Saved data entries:
◇ ◇ ◇ ◇

(* ===== verification/HuddleJoin.v ===== *)
(** * Joining a huddle across pods ([audio/join.rs], [audio/mesh.rs])

    How a pod finds the owner of a huddle ([resolve_join], [resolve_join_owner_ready]),
    over the calls of the [HuddleDirectory] trait as [SessionDirectory] implements them;
    the generation floor that fences media datagrams and their delivery to the local room.
    A join awaits between its calls, so it is a tree of calls ([Concurrent.Prog]) run
    against a world that other pods change meanwhile ([exec]). *)

From S2P Require Import Prelude Nostr AudioRoom SessionDirectory MeshWire.
From S2P Require Import Concurrent.

(** ** The trait and its implementation *)

Record Ownership := {
  o_owner_runtime_id : RuntimeId;
  o_generation : N;
}.

Inductive AcquireOutcome :=
| AcquiredLease (l : SessionLease)
| Held (o : Ownership).

Inductive HuddleRenewOutcome := HuddleRenewed (l : SessionLease) | HuddleLost.
Inductive HuddleReleaseOutcome := HuddleReleased | HuddleNotOwner.

Definition ownership (l : SessionLease) : Ownership :=
  {| o_owner_runtime_id := sl_owner_runtime_id l; o_generation := sl_generation l |}.

Section huddle_directory.
Context `{NostrApi} `{Redis} `{Hex}.

Definition huddle_owner_of (c : CommunityId) (s : Uuid) (conn : Conn) (st : Store)
    : Result (option Ownership) MeshError :=
  let? lease := map_err Transport (lookup c s conn st) in Ok (ownership <$> lease).

Definition huddle_acquire (ttl : Z) (c : CommunityId) (s : Uuid) (owner : RuntimeId)
    (conn : Conn) (st : Store) : Store * Result AcquireOutcome MeshError :=
  let '(st, r) := acquire ttl c s owner HuddleControl conn st in
  (st,
   let? result := map_err Transport r in
   Ok (match result with
       | Acquired l => AcquiredLease l
       | Exists l => Held (ownership l)
       end)).

Definition huddle_renew (ttl : Z) (lease : SessionLease) (conn : Conn) (st : Store)
    : Store * option (Result HuddleRenewOutcome MeshError) :=
  let '(st, r) := renew ttl lease conn st in
  (st, (fun r => let? result := map_err Transport r in
                 Ok (match result with
                     | Renewed l => HuddleRenewed l
                     | RenewLost _ _ => HuddleLost
                     end)) <$> r).

Definition huddle_release (lease : SessionLease) (conn : Conn) (st : Store)
    : Store * option (Result HuddleReleaseOutcome MeshError) :=
  let '(st, r) := release lease conn st in
  (st, (fun r => let? result := map_err Transport r in
                 Ok (match result with
                     | Released _ => HuddleReleased
                     | NotOwner _ _ => HuddleNotOwner
                     end)) <$> r).
End huddle_directory.

(** ** The join *)

Inductive JoinOutcome :=
| LocalOwner (generation : N)
| RemoteOwner (owner_runtime_id : RuntimeId) (generation : N).

Definition join_fenced_header (o : JoinOutcome) (session_id : Uuid) (local_runtime_id : RuntimeId)
    : FencedHeader :=
  match o with
  | LocalOwner g =>
      {| fh_session_id := session_id; fh_generation := g; fh_owner_runtime_id := local_runtime_id |}
  | RemoteOwner owner g =>
      {| fh_session_id := session_id; fh_generation := g; fh_owner_runtime_id := owner |}
  end.

Record ResolvedJoin := {
  outcome : JoinOutcome;
  acquired : option SessionLease;
}.

(** What a join asks of its surroundings: the directory, and the registry of the leases
    this pod renews ([owners.lost_for(session_id).is_some()]). *)
Inductive Call : Type -> Type :=
| OwnerOf (c : CommunityId) (s : Uuid) : Call (Result (option Ownership) MeshError)
| Acquire (c : CommunityId) (s : Uuid) (owner : RuntimeId) : Call (Result AcquireOutcome MeshError)
| Validate (c : CommunityId) (f : FencedHeader) : Call (Result unit MeshError)
| OwnerEntry (s : Uuid) : Call bool
| Sleep : Call unit.

Inductive JoinError :=
| Mesh (e : MeshError)
| OwnerNotReady (session_id : Uuid) (attempts : nat).

(** [call.await?] *)
Definition await {A R} (call : Call (Result R MeshError)) (k : R -> Prog Call (Result A JoinError))
    : Prog Call (Result A JoinError) :=
  Do call (fun r => match r with Ok x => k x | Err e => Ret (Err (Mesh e)) end).

(** The join once the owner is known. *)
Definition join_owner (c : CommunityId) (s : Uuid) (local : RuntimeId) (o : Ownership)
    : Prog Call (Result ResolvedJoin JoinError) :=
  if decide (o_owner_runtime_id o = local) then
    Ret (Ok {| outcome := LocalOwner (o_generation o); acquired := None |})
  else
    let fenced := {| fh_session_id := s; fh_generation := o_generation o;
                     fh_owner_runtime_id := o_owner_runtime_id o |} in
    await (Validate c fenced) (fun _ =>
      Ret (Ok {| outcome := RemoteOwner (o_owner_runtime_id o) (o_generation o);
                 acquired := None |})).

Definition resolve_join (c : CommunityId) (s : Uuid) (local : RuntimeId)
    : Prog Call (Result ResolvedJoin JoinError) :=
  await (OwnerOf c s) (fun owner =>
    match owner with
    | Some o => join_owner c s local o
    | None =>
        await (Acquire c s local) (fun r =>
          match r with
          | AcquiredLease l =>
              Ret (Ok {| outcome := LocalOwner (sl_generation l); acquired := Some l |})
          | Held o => join_owner c s local o
          end)
    end).

Definition OWNER_READY_MAX_ATTEMPTS : nat := 25.

Fixpoint owner_ready_loop (attempts : nat) (c : CommunityId) (s : Uuid) (local : RuntimeId)
    : Prog Call (Result ResolvedJoin JoinError) :=
  match attempts with
  | 0 => Ret (Err (OwnerNotReady s OWNER_READY_MAX_ATTEMPTS))
  | S attempts =>
      bind (resolve_join c s local) (fun r =>
        match r with
        | Err e => Ret (Err e)
        | Ok resolved =>
            match outcome resolved, acquired resolved with
            | LocalOwner _, None =>
                Do (OwnerEntry s) (fun live =>
                  if (live : bool) then Ret (Ok resolved)
                  else Do Sleep (fun _ => owner_ready_loop attempts c s local))
            | _, _ => Ret (Ok resolved)
            end
        end)
  end.

Definition resolve_join_owner_ready (c : CommunityId) (s : Uuid) (local : RuntimeId)
    : Prog Call (Result ResolvedJoin JoinError) :=
  owner_ready_loop OWNER_READY_MAX_ATTEMPTS c s local.

(** ** The generation floor of a pod *)

Inductive FenceVerdict :=
| Accept (advanced : bool)
| RejectStale (known : N).

(** The highest generation seen per session. *)
Notation GenerationFloor := (gmap Uuid N).

Definition floor_check (session_id : Uuid) (generation : N) (seen : GenerationFloor)
    : GenerationFloor * FenceVerdict :=
  match seen !! session_id with
  | Some known =>
      if (generation <? known)%N then (seen, RejectStale known)
      else (if (known <? generation)%N then <[session_id := generation]> seen else seen,
            Accept (known <? generation)%N)
  | None => (<[session_id := generation]> seen, Accept false)
  end.

Definition floor_forget (session_id : Uuid) (seen : GenerationFloor) : GenerationFloor :=
  delete session_id seen.

Section media.
Context `{Mpsc Bytes} `{Mpsc PeerCtrl} `{HashMapIter}.

(** [MeshAudioRouter::on_media_datagram]. *)
Definition on_media_datagram (d : MeshDatagram) (seen : GenerationFloor) (m : AudioRoomManager)
    : GenerationFloor * AudioRoomManager * FenceVerdict :=
  let session_id := fh_session_id (fenced d) in
  let '(seen, verdict) := floor_check session_id (fh_generation (fenced d)) seen in
  match verdict with
  | RejectStale _ => (seen, m, verdict)
  | Accept _ =>
      match get_unambiguous_by_channel session_id m with
      | None => (seen, m, verdict)
      | Some a =>
          match payload d with
          | [] => (seen, m, verdict)
          | author_index :: rest =>
              (seen, update_room a (deliver_prefixed author_index (author_index :: rest)) m, verdict)
          end
      end
  end.
End media.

◇ ◇ ◇ ◇

What the task requires →
Across all lines of the data above, count those that contain the word "AcquiredLease", giving the number without further comment.

Task solution →
3